SimSiam + ResNet50 + 200 Epochs + 8 GPUs
- Pretraining:
CPUS_PER_TASK=8 GPUS_PER_NODE=8 GPUS=8 sh tools/slurm_train.sh $PARTITION simsiam_pretrain configs_genview/simsiam/simsiam_resnet50_8xb32-coslr-200e_in1k_singleview_clipmask.py work_dirs/simsiam_resnet50_8xb32-coslr-200e_in1k_singleview_clipmask
- Linear Probe:
CPUS_PER_TASK=8 GPUS_PER_NODE=8 GPUS=8 sh tools/slurm_train.sh $PARTITION simsiam_linear configs_genview/simsiam/benchmarks/resnet50_8xb512-linear-coslr-90e_in1k_clip.py work_dirs/simsiam_resnet50_8xb32-coslr-200e_in1k_diffssl_prob1_128w_clipmask/linear --cfg-options model.backbone.init_cfg.checkpoint=work_dirs/simsiam_resnet50_8xb32-coslr-200e_in1k_diffssl_prob1_128w_clipmask/epoch_200.pth
MoCo v3 + ResNet50 + 100 Epochs + 8 GPUs
-
Pretraining:
CPUS_PER_TASK=8 GPUS_PER_NODE=8 GPUS=8 sh tools/slurm_train.sh $PARTITION mocov3r50_pretrain configs_genview/mocov3/mocov3_resnet50_8xb512-amp-coslr-100e_in1k_singleview_clipmask.py work_dirs/mocov3_resnet50_8xb512-amp-coslr-100e_in1k_singleview_clipmask
-
Linear Probe:
CPUS_PER_TASK=8 GPUS_PER_NODE=8 GPUS=8 sh tools/slurm_train.sh $PARTITION mocov3r50_linear configs_genview/mocov3/benchmarks/resnet50_8xb128-linear-coslr-90e_in1k_clip.py work_dirs/mocov3_resnet50_8xb512-amp-coslr-100e_in1k_singleview_clipmask/linear --cfg-options model.backbone.init_cfg.checkpoint=work_dirs/mocov3_resnet50_8xb512-amp-coslr-100e_in1k_singleview_clipmask/epoch_100.pth
MoCo v3 + ViT-B + 300 Epochs + 16 GPUs
-
Pretraining:
CPUS_PER_TASK=8 GPUS_PER_NODE=8 GPUS=16 sh tools/slurm_train.sh $PARTITION mocov3vit_pretrain configs_genview/mocov3/mocov3_vit-base-p16_16xb256-amp-coslr-300e_in1k_singleview_clipmask.py work_dirs/mocov3_vit-base-p16_16xb256-amp-coslr-300e_in1k_singleview_clipmask
-
Linear Probe:
CPUS_PER_TASK=8 GPUS_PER_NODE=8 GPUS=8 sh tools/slurm_train.sh $PARTITION mocov3vit_linear configs_genview/mocov3/benchmarks/vit-base-p16_8xb128-linear-coslr-90e_in1k_clip.py work_dirs/mocov3_vit-base-p16_16xb256-amp-coslr-300e_in1k_singleview_clipmask/linear --cfg-options model.backbone.init_cfg.checkpoint=work_dirs/mocov3_vit-base-p16_16xb256-amp-coslr-300e_in1k_singleview_clipmask/epoch_300.pth
We have uploaded the pre-trained models to https://huggingface.co/Xiaojie0903/genview_pretrained_models.

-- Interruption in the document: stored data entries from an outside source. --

Lemma rel_push m P v id : index_rel m P → index_rel (push_entry m v id) (pairs_insert P v id).
Proof.
  intros R. pose proof (rel_inv _ _ R) as I. unfold push_entry. split.
  - by apply inv_put.
  - intros w. unfold lookup_entry. rewrite (get_put m v _ w I), pairs_lookup_insert.
    destruct (same v w) eqn:E; cbn [from_option].
    + fold (lookup_entry m v). by rewrite (rel_lookup _ _ R), (pairs_lookup_same P v w E).
    + rewrite app_nil_r. apply (rel_lookup _ _ R).
  - intros w. rewrite (get_put m v _ w I). destruct (same v w); [by intros [= ?%app_eq_nil]; naive_solver|].
    apply (rel_nonempty _ _ R).
  - unfold pairs_insert. rewrite length_app. cbn [length]. rewrite <- (rel_len _ _ R).
    destruct (ps_get m v) as [y|] eqn:G; simpl default.
    + destruct (put_old m v (y ++ [id]) y G) as (k & rest & E1 & E2).
      rewrite (entries_len_perm _ _ E1), (entries_len_perm _ _ E2). cbn. rewrite length_app. cbn. lia.
    + rewrite (entries_len_perm _ _ (put_new m v _ G)). unfold entries_len. cbn. lia.
Qed.

Lemma rel_remove m P v id : index_rel m P → index_rel (remove_entry m v id) (pairs_remove same P v id).
Proof.
  intros R. pose proof (rel_inv _ _ R) as I. pose proof (rel_get m P v R) as G.
  pose proof (length_pairs same P v) as LP. pose proof (length_pairs same (pairs_remove same P v id) v) as LP'.
  rewrite pairs_remove_others, pairs_lookup_remove in LP'.
  unfold remove_entry. rewrite G. destruct (pairs_lookup same P v) as [|i ids0] eqn:EL.
  { assert (pairs_remove same P v id = P) as ->; [|done].
    apply filter_all, Forall_forall. intros p Hp [E _].
    apply (not_elem_of_nil p.2). rewrite <- EL. apply list_elem_of_fmap_2, list_elem_of_filter. done. }
  pose proof (pairs_lookup_self P v i ids0 EL) as Sv. rewrite Sv in LP'.
  set (ids := i :: ids0) in *. fold ids in EL. clearbody ids.
  destruct (filter (λ i, i ≠ id) ids) as [|j ids'] eqn:F; rewrite ?F in LP'.
  - split.
    + by apply inv_del.
    + intros w. unfold lookup_entry. rewrite (get_del m v w I), pairs_lookup_remove, <- (rel_lookup _ _ R).
      destruct (same v w) eqn:E; [|done]. cbn [from_option]. rewrite (rel_lookup _ _ R).
      rewrite <- (pairs_lookup_same P v w E), EL. by rewrite F.
    + intros w. rewrite (get_del m v w I). case_match; [done|apply (rel_nonempty _ _ R)].
    + destruct (del_old m v ids G) as (k & rest & E1 & E2).
      pose proof (rel_len _ _ R) as RL. rewrite (entries_len_perm _ _ E1) in RL.
      rewrite (entries_len_perm _ _ E2). cbn in RL, LP'. lia.
  - split.
    + by apply inv_put.
    + intros w. unfold lookup_entry. rewrite (get_put m v _ w I), pairs_lookup_remove, <- (rel_lookup _ _ R).
      destruct (same v w) eqn:E; [|done]. cbn [from_option]. rewrite (rel_lookup _ _ R).
      rewrite <- (pairs_lookup_same P v w E), EL. by rewrite F.
    + intros w. rewrite (get_put m v _ w I). case_match; [done|apply (rel_nonempty _ _ R)].
    + destruct (put_old m v (j :: ids') ids G) as (k & rest & E1 & E2).
      pose proof (rel_len _ _ R) as RL. rewrite (entries_len_perm _ _ E1) in RL.
      rewrite (entries_len_perm _ _ E2). cbn in RL, LP' |- *. lia.
Qed.
End refine.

Access them directly using the links below:
Method | Backbone | Pretraining Epochs | Linear Probe Accuracy (%) | Model Link |
---|---|---|---|---|
MoCo v2 + GenView | ResNet-50 | 200 | 70.0 | Download |
SwAV + GenView | ResNet-50 | 200 | 71.7 | Download |
SimSiam + GenView | ResNet-50 | 200 | 72.2 | Download |
BYOL + GenView | ResNet-50 | 200 | 73.2 | Download |
MoCo v3 + GenView | ResNet-50 | 100 | 72.7 | Download |
MoCo v3 + GenView | ResNet-50 | 300 | 74.8 | Download |
MoCo v3 + GenView | ViT-S | 300 | 74.5 | Download |
MoCo v3 + GenView | ViT-B | 300 | 77.8 | Download |
If you find the repo useful for your research, please consider citing our paper:
@inproceedings{li2024genview,
author={Li, Xiaojie and Yang, Yibo and Li, Xiangtai and Wu, Jianlong and Yu, Yue and Ghanem, Bernard and Zhang, Min},
title={GenView: Enhancing View Quality with Pretrained Generative Model for Self-Supervised Learning},
year={2024},
pages={306--325},
booktitle={Proceedings of the European Conference on Computer Vision},
publisher="Springer"
}
This codebase builds on mmpretrain. Thanks to the contributors of this great codebase.